*** Data ***

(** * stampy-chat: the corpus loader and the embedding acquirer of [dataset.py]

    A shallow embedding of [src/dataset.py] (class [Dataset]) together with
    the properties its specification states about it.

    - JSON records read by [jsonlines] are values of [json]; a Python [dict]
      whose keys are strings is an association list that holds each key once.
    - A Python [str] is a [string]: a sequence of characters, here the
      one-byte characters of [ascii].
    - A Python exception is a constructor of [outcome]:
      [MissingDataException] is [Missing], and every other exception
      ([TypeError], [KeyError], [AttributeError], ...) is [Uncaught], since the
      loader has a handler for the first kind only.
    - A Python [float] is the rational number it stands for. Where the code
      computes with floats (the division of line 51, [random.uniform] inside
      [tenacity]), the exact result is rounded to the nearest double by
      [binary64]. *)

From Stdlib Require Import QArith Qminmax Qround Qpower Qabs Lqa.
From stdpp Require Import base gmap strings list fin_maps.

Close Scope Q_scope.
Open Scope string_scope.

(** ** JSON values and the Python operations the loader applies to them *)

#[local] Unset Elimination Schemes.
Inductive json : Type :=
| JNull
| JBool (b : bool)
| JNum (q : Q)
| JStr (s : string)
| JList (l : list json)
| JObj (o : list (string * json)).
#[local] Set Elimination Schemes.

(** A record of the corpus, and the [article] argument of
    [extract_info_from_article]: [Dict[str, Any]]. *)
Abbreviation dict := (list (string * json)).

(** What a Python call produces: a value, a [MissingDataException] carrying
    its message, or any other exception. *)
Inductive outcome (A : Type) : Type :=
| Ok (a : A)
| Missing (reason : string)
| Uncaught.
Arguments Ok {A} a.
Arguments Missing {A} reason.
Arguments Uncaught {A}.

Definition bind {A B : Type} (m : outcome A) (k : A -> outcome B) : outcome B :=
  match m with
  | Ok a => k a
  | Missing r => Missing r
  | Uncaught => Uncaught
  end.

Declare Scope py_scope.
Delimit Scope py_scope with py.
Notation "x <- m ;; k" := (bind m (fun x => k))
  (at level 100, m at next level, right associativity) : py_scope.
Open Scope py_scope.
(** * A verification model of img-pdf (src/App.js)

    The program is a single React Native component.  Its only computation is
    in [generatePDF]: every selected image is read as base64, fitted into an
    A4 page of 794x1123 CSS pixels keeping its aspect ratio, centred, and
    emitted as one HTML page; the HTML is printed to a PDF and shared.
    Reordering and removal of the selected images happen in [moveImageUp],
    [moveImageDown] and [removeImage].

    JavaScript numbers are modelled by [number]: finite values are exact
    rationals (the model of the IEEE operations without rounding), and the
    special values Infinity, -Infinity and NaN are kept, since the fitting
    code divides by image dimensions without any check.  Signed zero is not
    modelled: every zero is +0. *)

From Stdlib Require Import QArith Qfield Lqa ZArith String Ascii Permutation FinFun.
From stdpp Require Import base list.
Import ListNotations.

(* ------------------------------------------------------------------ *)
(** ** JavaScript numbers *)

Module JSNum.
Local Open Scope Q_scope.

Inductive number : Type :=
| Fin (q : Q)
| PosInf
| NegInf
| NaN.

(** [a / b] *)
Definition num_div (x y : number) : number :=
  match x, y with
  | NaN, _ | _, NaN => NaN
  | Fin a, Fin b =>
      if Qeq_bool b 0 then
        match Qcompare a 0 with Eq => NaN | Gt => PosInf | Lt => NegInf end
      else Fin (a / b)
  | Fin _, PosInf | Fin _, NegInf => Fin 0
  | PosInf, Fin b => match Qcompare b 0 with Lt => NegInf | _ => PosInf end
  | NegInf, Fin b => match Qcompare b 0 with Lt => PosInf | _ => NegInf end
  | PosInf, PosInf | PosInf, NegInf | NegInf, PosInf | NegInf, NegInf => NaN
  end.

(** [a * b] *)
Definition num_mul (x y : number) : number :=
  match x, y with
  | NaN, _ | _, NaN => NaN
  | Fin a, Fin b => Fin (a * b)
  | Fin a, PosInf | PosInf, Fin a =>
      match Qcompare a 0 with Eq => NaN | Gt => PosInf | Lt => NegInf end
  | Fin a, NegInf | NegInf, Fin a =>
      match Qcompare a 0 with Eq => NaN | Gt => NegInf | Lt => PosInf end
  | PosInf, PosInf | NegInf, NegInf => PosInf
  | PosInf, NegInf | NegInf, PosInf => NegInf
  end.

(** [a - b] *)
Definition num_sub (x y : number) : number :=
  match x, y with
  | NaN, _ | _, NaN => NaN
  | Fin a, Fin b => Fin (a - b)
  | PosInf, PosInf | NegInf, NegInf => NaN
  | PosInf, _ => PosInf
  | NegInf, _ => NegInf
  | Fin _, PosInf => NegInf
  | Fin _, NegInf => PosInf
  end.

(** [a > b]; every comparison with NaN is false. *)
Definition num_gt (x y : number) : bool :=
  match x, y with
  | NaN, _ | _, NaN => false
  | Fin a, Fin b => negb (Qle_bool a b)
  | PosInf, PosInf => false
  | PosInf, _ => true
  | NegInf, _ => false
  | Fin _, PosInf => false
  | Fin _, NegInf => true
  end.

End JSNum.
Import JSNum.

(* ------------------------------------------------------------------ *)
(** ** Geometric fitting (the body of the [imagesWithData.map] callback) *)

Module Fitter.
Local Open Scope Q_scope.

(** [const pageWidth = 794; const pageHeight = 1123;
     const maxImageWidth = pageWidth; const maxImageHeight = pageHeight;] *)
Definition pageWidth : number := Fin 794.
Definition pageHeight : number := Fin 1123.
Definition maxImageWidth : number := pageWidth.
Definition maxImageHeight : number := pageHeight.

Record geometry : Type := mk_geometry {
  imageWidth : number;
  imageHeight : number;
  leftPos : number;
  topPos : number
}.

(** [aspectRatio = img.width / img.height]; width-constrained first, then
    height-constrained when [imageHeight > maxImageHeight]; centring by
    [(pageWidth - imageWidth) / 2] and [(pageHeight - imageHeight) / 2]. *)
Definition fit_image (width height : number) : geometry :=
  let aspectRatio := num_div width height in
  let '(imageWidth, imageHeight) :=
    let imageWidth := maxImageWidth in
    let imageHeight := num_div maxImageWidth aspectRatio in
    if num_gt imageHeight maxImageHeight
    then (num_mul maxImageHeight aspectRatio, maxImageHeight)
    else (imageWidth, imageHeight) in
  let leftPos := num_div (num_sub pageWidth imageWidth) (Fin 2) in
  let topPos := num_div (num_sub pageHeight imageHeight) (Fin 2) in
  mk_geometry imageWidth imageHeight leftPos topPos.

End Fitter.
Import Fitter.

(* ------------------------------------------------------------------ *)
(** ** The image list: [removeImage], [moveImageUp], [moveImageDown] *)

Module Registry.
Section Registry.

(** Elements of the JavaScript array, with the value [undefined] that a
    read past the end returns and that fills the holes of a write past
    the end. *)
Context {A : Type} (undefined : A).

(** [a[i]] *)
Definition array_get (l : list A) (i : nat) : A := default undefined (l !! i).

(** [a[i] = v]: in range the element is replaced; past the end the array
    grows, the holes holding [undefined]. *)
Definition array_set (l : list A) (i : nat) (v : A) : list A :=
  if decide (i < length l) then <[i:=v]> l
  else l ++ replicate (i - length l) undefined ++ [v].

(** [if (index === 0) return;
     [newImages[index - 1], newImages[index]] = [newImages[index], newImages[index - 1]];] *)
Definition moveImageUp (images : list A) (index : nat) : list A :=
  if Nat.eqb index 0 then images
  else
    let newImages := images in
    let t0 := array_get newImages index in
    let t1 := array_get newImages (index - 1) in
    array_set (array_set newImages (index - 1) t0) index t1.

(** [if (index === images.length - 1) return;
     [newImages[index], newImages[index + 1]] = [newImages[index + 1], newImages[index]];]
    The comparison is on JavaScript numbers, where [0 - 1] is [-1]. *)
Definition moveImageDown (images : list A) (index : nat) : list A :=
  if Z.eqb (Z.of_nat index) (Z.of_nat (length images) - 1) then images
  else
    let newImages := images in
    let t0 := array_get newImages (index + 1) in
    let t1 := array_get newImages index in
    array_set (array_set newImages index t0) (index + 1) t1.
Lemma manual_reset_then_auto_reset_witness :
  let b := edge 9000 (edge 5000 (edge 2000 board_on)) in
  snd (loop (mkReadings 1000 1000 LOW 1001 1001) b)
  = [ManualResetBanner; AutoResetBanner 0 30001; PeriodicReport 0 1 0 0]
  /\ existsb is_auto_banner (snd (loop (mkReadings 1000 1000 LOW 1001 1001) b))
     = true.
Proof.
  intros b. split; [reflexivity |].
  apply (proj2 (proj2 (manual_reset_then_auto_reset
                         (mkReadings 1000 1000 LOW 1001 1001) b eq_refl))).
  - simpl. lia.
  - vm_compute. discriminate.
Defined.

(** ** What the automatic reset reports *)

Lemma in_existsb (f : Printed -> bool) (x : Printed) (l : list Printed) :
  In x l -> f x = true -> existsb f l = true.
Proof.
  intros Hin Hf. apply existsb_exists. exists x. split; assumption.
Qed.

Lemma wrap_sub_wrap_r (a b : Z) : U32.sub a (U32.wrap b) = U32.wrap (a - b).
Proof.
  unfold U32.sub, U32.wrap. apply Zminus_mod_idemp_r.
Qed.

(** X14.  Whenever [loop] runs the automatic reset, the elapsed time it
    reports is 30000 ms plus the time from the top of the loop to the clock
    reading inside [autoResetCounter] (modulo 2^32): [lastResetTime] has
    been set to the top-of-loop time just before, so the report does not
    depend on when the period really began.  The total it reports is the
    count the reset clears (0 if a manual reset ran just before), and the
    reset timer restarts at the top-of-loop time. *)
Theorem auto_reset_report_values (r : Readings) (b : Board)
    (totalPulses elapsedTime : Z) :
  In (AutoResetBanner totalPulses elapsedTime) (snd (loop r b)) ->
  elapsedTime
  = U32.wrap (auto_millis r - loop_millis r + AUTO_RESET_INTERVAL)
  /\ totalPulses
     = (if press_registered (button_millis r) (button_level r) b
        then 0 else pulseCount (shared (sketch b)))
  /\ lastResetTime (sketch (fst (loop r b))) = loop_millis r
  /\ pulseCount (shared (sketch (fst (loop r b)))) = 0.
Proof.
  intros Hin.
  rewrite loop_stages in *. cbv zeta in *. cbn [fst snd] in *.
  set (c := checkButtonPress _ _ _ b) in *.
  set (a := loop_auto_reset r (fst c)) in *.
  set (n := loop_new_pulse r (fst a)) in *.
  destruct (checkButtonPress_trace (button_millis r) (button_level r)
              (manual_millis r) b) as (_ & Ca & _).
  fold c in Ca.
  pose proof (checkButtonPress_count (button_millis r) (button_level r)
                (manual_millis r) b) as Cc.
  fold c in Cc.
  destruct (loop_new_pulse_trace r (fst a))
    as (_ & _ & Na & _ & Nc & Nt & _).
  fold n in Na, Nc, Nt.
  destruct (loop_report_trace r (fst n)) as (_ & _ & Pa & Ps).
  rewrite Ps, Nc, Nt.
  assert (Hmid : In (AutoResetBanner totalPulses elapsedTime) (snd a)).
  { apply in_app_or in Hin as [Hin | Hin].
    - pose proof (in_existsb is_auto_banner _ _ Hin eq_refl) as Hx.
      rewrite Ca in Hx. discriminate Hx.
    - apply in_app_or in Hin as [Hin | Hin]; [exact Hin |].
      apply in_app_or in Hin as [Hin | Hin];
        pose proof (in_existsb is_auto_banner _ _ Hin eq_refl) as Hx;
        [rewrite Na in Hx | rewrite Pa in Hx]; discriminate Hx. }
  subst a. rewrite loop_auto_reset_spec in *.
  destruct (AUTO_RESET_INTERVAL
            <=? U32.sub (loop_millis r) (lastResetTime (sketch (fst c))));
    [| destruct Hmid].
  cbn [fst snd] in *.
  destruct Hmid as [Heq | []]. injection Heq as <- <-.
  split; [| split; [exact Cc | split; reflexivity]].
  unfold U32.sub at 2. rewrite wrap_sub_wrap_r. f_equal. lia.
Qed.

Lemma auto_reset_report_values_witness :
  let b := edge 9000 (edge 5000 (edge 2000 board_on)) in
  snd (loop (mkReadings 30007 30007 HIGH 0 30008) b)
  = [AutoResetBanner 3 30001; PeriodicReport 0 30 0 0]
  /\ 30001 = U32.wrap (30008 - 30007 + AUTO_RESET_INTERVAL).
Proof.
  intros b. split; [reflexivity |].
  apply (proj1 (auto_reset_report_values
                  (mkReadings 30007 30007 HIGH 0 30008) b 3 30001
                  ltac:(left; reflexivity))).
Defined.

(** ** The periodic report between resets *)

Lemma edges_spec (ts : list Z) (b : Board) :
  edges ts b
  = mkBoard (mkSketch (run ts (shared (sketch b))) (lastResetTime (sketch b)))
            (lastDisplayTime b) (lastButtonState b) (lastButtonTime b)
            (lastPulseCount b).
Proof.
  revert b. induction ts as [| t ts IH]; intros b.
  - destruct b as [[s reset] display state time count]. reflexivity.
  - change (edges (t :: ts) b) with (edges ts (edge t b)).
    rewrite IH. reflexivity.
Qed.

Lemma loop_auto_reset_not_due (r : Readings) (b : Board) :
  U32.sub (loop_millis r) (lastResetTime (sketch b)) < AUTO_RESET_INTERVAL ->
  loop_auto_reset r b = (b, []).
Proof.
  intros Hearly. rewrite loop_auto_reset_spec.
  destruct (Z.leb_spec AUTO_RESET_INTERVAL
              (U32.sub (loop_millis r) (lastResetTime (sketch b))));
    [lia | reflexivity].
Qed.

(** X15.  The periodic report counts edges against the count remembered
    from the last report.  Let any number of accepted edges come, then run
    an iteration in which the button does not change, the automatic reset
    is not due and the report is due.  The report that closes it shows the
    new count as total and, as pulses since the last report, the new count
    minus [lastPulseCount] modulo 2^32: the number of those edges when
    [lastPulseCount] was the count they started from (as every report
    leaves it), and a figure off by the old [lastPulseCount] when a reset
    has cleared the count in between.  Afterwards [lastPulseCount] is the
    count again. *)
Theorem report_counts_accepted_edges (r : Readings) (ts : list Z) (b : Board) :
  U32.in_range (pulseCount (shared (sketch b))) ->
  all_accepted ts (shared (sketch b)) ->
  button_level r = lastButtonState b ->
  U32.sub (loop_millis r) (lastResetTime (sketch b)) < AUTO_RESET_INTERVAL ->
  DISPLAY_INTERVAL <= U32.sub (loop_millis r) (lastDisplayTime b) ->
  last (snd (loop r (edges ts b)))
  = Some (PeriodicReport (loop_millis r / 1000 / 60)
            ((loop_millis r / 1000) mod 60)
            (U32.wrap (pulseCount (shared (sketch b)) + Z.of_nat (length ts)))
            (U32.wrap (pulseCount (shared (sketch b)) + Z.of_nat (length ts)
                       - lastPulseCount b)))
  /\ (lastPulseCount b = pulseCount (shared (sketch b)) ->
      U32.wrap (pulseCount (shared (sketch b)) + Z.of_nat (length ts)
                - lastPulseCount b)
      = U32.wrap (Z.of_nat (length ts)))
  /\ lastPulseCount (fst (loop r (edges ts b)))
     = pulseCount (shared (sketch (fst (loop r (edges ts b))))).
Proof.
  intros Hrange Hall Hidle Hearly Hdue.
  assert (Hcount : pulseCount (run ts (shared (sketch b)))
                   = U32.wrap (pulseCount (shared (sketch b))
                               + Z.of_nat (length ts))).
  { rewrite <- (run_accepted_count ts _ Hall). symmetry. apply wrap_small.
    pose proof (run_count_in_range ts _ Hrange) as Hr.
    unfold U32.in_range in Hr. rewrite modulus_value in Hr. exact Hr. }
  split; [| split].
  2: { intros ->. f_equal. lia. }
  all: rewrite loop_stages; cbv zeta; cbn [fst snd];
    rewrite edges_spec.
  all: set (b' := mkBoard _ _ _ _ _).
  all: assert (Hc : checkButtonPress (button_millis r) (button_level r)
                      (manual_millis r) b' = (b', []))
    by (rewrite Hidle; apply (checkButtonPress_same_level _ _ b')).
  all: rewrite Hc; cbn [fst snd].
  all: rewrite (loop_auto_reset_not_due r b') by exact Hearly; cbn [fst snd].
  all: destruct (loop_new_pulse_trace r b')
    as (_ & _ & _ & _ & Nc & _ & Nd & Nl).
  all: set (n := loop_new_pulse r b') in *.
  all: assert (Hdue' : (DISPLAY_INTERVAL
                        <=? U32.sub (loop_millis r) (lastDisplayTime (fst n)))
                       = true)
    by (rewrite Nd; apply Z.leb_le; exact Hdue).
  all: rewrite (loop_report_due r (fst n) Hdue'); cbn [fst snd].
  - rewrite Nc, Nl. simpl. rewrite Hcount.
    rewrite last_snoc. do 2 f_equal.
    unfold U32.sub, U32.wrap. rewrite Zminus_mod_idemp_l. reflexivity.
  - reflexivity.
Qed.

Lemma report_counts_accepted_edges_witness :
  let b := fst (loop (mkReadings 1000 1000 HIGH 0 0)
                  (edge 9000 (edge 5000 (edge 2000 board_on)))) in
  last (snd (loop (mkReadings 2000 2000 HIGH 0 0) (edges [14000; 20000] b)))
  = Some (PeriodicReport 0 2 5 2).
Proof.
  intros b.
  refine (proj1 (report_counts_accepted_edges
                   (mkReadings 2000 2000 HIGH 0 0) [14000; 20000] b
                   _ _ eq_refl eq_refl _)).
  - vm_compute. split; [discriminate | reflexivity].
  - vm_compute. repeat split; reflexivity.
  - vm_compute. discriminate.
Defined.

***

Which lines above include the word "Elimination"? Show each one.

#[local] Unset Elimination Schemes.
#[local] Set Elimination Schemes.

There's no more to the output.